Would you output the entries below only from the line containing "built by [module_init], the" through the line containing "[is_path_allowed] is bound", exactly as they stand and with both ends included?

*Available data*.
# # # #
(* ===== verification/Prelude.v ===== *)
(** * A verification development of the MCP demo server

    The repository is a small FastAPI service ([src/main.py]) with a
    client adapter for a hosted language model ([src/agent.py]).  Its
    parts, and how they interact:

    - the path validator [normalize_path] (main.py 125-151) expands
      environment variables, makes the path absolute, normalises it
      lexically and accepts it when it starts with one of four
      home-relative directories; it calls the Python library functions
      [os.path.expandvars], [isabs], [abspath], [normpath] and
      [expanduser];
    - the file reader [read_file] (main.py 153-209) calls the validator,
      then a global [is_path_allowed] that the module never defines,
      then checks existence, the file kind, and decodes the bytes with
      the encodings utf-8, latin-1, cp1252 in that order;
    - the character counter [count_r] (main.py 211-213);
    - the HTTP handlers [process_request] and [execute_tool]
      (main.py 220-282) that parse a prompt or a tool request and call
      the two tools, mapping exceptions to HTTP status codes, and the
      trivial routes (health, tool list, echo, root);
    - the start-up loop that looks for a free port (main.py 284-295);
    - the language-model adapter [MCPAgent] (agent.py 5-44) that reads
      an API key and builds the chat messages of one upstream call.

    Every request is handled on its own: the only state is the process
    environment (environment variables, working directory, home
    directory) and the file system, both read and never written.  The
    model therefore passes them explicitly, as a record [Env] and a
    finite map from paths to nodes, and every operation is a function
    into the result type [res] of this file, whose error case carries
    the Python exception the code raises.

    Files, in dependency order, and what each theorem group shows:
    - [Prelude] (this file): the result monad [res] for Python
      exceptions ([exn]: [HTTPException] with status and detail,
      [NameError], [IndexError], [FileNotFoundError], [PermissionError],
      [ValueError], [RuntimeError], [Exception]), its notation in
      [py_scope], the handlers [reraise_http_else] ([except
      HTTPException: raise] followed by [except Exception]) and
      [except_all] ([except Exception]), the [str] builtins the code uses
      ([lower], [count], [in], [split(sep)[1]], [strip], [startswith],
      [str(e)]) with their shared lemmas, and the hint databases [mcp]
      and [mcp_rw].
    - [PosixPath] (Module [PosixPath]): the process state [Env] and
      CPython's [posixpath] functions ([expandvars], [expanduser],
      [isabs], [join], [abspath], [normpath]); [normpath] is in normal
      form and idempotent (Section [NormpathLoop] carries the stack
      invariant), and [expandvars] terminates on its fuel.
    - [PathValidator] (Module [PathValidator]): [allowed_dirs],
      [under_allowed], [normalize_path]; its functional specification,
      the refinement of the spec's abstract validator [validate_spec],
      the confinement of accepted paths, the allowed directories
      recomputed from [$HOME] at each call, and the sibling-directory
      defect: every normal extension of an allowed directory that does
      not continue with [/] passes the raw prefix test.
    - [Codecs] (Module [Codecs]): strict UTF-8, latin-1 and cp1252
      decoding after CPython, the UTF-8 encoder, universal newlines;
      decode and encode are inverse on scalar values.
    - [FileReader] (Module [FileReader]): the module globals [Globals]
      built by [module_init], the encodings loop [try_encodings],
      [read_checked] and [read_file]; with the globals of the import
      every accepted path ends in a 500 [NameError]; once
      [is_path_allowed] is bound (Section [BoundGlobals]) each status
      code, the UTF-8 round trip, the absence of carriage returns, the
      unreachable undecodable error.  [read_file_no_cr] holds for all
      globals.
    - [CountR] (Module [CountR]): [count_r] and its closed form (the
      occurrences of [r] and of [R]).
    - [Dispatch] (Module [Dispatch]): the schemas, [process_request],
      [execute_tool] and the constant routes; every failure of
      [/process] is a 500 whose detail is [str] of the cause, a
      capitalised [READ_FILE] fails, the status of each case of the tool
      endpoint, the [count_r] answer for every prompt where [count_r]
      occurs once, and the unusable [read_file] tool.  The search lemmas
      of [Prelude] ([find_sub_first], [split_index1_once]) give the
      first occurrence that [str.split] cuts at.
    - [Startup] (Module [Startup]): the port search [find_port] and
      [main_port]: the first free port of 8081..8085, or exit status 1.
    - [Agent] (Module [Agent]): [MCPAgent]'s [init] and [process] over
      the interface class [ChatCompletion] of the upstream client (every
      theorem holds for every client): key handling, the messages and
      parameters sent, error wrapping, the first choice returned.

    Fuel and bounds.  The only loop whose recursion is not structural is
    [expandvars]: [expand_loop] is given [1 + length path] steps, and
    [expand_loop_total] shows that this fuel is enough (each step
    consumes at least one character of the rest of the string).  The
    port loop is a structural recursion on the five attempts.  Integers
    are Python's unbounded ones, so [Z] without wrap-around; bytes are
    [Z] values in [0, 256).

    Conventions.  Python [str] values that are paths, prompts or
    messages are modelled as [string] (ASCII): the code only ever
    inspects them with ASCII operations.  File contents are bytes
    ([list Z], each in [0, 256)) and decoded text is a list of code
    points ([list Z]).

    Not modelled: logging (no effect on results), the FastAPI and
    uvicorn machinery beyond the status code and detail of a raised
    [HTTPException] (routing, CORS, validation of request bodies by
    pydantic), [load_dotenv] (it only fills the environment the model
    takes as given), the socket probe [is_port_in_use] (its answers
    are the parameter [in_use]), the unused schemas [FileReadRequest],
    [CountRRequest], [MCPExecuteRequest], symbolic links (the code never
    resolves them; the file system is a map from the lexical path), and
    concurrent requests (the handlers share no mutable state: the only
    shared object, [openai.api_key], is written by [MCPAgent()] alone,
    which [main.py] never calls). *)

From Stdlib Require Import String Ascii ZArith Lia DecimalString.
From stdpp Require Import base list strings gmap.

Declare Scope py_scope.
Delimit Scope py_scope with py.
#[local] Open Scope string_scope.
# # # #
*Task response*.
      built by [module_init], the encodings loop [try_encodings],
      [read_checked] and [read_file]; with the globals of the import
      every accepted path ends in a 500 [NameError]; once
      [is_path_allowed] is bound (Section [BoundGlobals]) each status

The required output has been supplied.